Tutto questo per introdurre il progetto parallelo che Greg Dulli, cantante e anima di quel gruppo, ha creato. Soltanto che qui non c’è praticamente traccia di quel suono nervoso. Insomma il rock lo si trova di rado, per lasciare spazio a suoni languidi e soffusi.
E qui sta la prima sorpresa. La seconda è il coinvolgimento nella produzione del disco degli inglesi Fila Brazillia, a loro agio più con l’elettronica che con le chitarre.
Così il disco sembra perdersi in toni troppo eterei e in suoni sintetici per niente affascinanti. Tuttavia c’è un’altra faccia del disco.

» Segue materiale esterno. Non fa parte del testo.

Lemma overwrite_run c H T xs src n : Rep c H T xs → 0 < cb_size c → 0 ≤ n ≤ len src → n < 2 ^ 62 →
  fits c n → n ≤ cb_size c ∨ xs ≠ [] →
  wp (circbuf_overwrite src n) c (λ r c', r = 0 `max` (len xs + n - cb_size c) ∧
    Rep c' (H + n) (T + r) (q_last (cb_size c) (xs ++ take (Z.to_nat n) src)) ∧ cb_size c' = cb_size c).
Proof.
  intros HR Hpos Hn Hn62 Hf Hbug. pose proof HR as [Hs Hb Hp Hl Hh Ht _].
  destruct (Hb Hpos) as (b & Eb & Hbl & Hcell). unfold circbuf_overwrite. apply wp_bind, wp_gets. change (id c) with c.
  rewrite (proj2 (Z.eqb_neq _ _)) by lia. set (skip := if cb_size c <? n then u64 _ else 0).
  set (n' := if cb_size c <? n then cb_size c else n).
  assert (Hsk : skip = 0 `max` (n - cb_size c) ∧ n' = n `min` cb_size c).
  { unfold skip, n'. destruct (Z.ltb_spec (cb_size c) n); [rewrite u64_small by lia|]; lia. }
  clearbody skip n'. apply wp_bind. eapply wp_space; [done|]. set (ov := if _ <? n' then u64 _ else 0).
  assert (Hxs : xs ≠ [] → 0 < len xs) by (destruct xs; [done|simpl; lia]).
  assert (Hov : ov = 0 `max` (len xs + n - cb_size c)).
  { unfold ov, room. destruct (Z.ltb_spec (cb_size c - len xs) n'); [rewrite u64_small by lia; lia|].
    destruct Hbug as [?|?%Hxs]; lia. }
  clearbody ov. apply wp_bind, wp_modify, wp_bind, wp_gets. set (c1 := set_cb_head _ c). change (id c1) with c1.
  assert (Hw : H + n < 2 ^ 64 ∨ (cb_size c | 2 ^ 64)) by (eapply fits_wrap; [done|lia|done]).
  assert (Eoff : cb_head c1 mod cb_size c1 = (H + skip) mod cb_size c).
  { simpl. rewrite Hh, u64_add. destruct Hw as [?|?]; [by rewrite u64_small by lia|].
    unfold u64, wrap. symmetry. apply Znumtheory.Zmod_div_mod; [lia..|done]. }
  rewrite Eoff. apply wp_bind.
  eapply wp_mono; [apply (copy_in_run c1 b (H + skip) src skip n'); simpl; (done || lia)|].
  intros _ c' (b' & -> & L' & Hin & Hout). apply wp_bind, wp_modify, wp_bind, wp_modify, wp_ret. simpl in *.
  rewrite ssize_small by lia. split_and!; [done| |done].
  assert (Hlen : len (xs ++ take (Z.to_nat n) src) = len xs + n) by (rewrite length_app, length_take; lia).
  assert (Hql := length_q_last (cb_size c) (xs ++ take (Z.to_nat n) src)). rewrite Hlen in Hql.
  split; simpl; try lia; try done.
  - intros _. exists b'. split_and!; [done|lia|]. intros i Hi. rewrite lookup_q_last, Hlen by lia.
    rewrite Hql in Hi by lia. destruct (decide (T + ov + i < H + skip)).
    + rewrite Hout by lia. replace (T + ov + i) with (T + (ov + i)) by lia. rewrite Hcell by lia.
      rewrite lookup_app_l by lia. f_equal. lia.
    + rewrite Hin by lia. rewrite lookup_app_r, lookup_take_lt by lia. f_equal. lia.
  - rewrite Hh, !u64_add, <- Z.add_assoc, u64_add. f_equal. lia.
  - by rewrite Ht, u64_add.
Qed.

Innanzitutto le canzoni. Tranne qualche rara caduta di tono, “Love”, i pezzi sono eccelenti. Ballate tenui, “That’s just how the bird sing” e “Into The Street”, impennate di energia, l’iniziale “The Twilight Kid” e l’incalzante “Annie Mae”, e un’infinità di soul: spiccano “Last Temptation”e la stupenda chiusura di “Twilight”.
E poi la voce di Greg Dulli è quanto di più seducente vi possa capitare di ascoltare.
Insomma uno strano disco, indebolito da una pessima produzione ma capace di sfoderare brani stupendi.
Rischiavamo di odiarlo, forse finiremo per amarlo.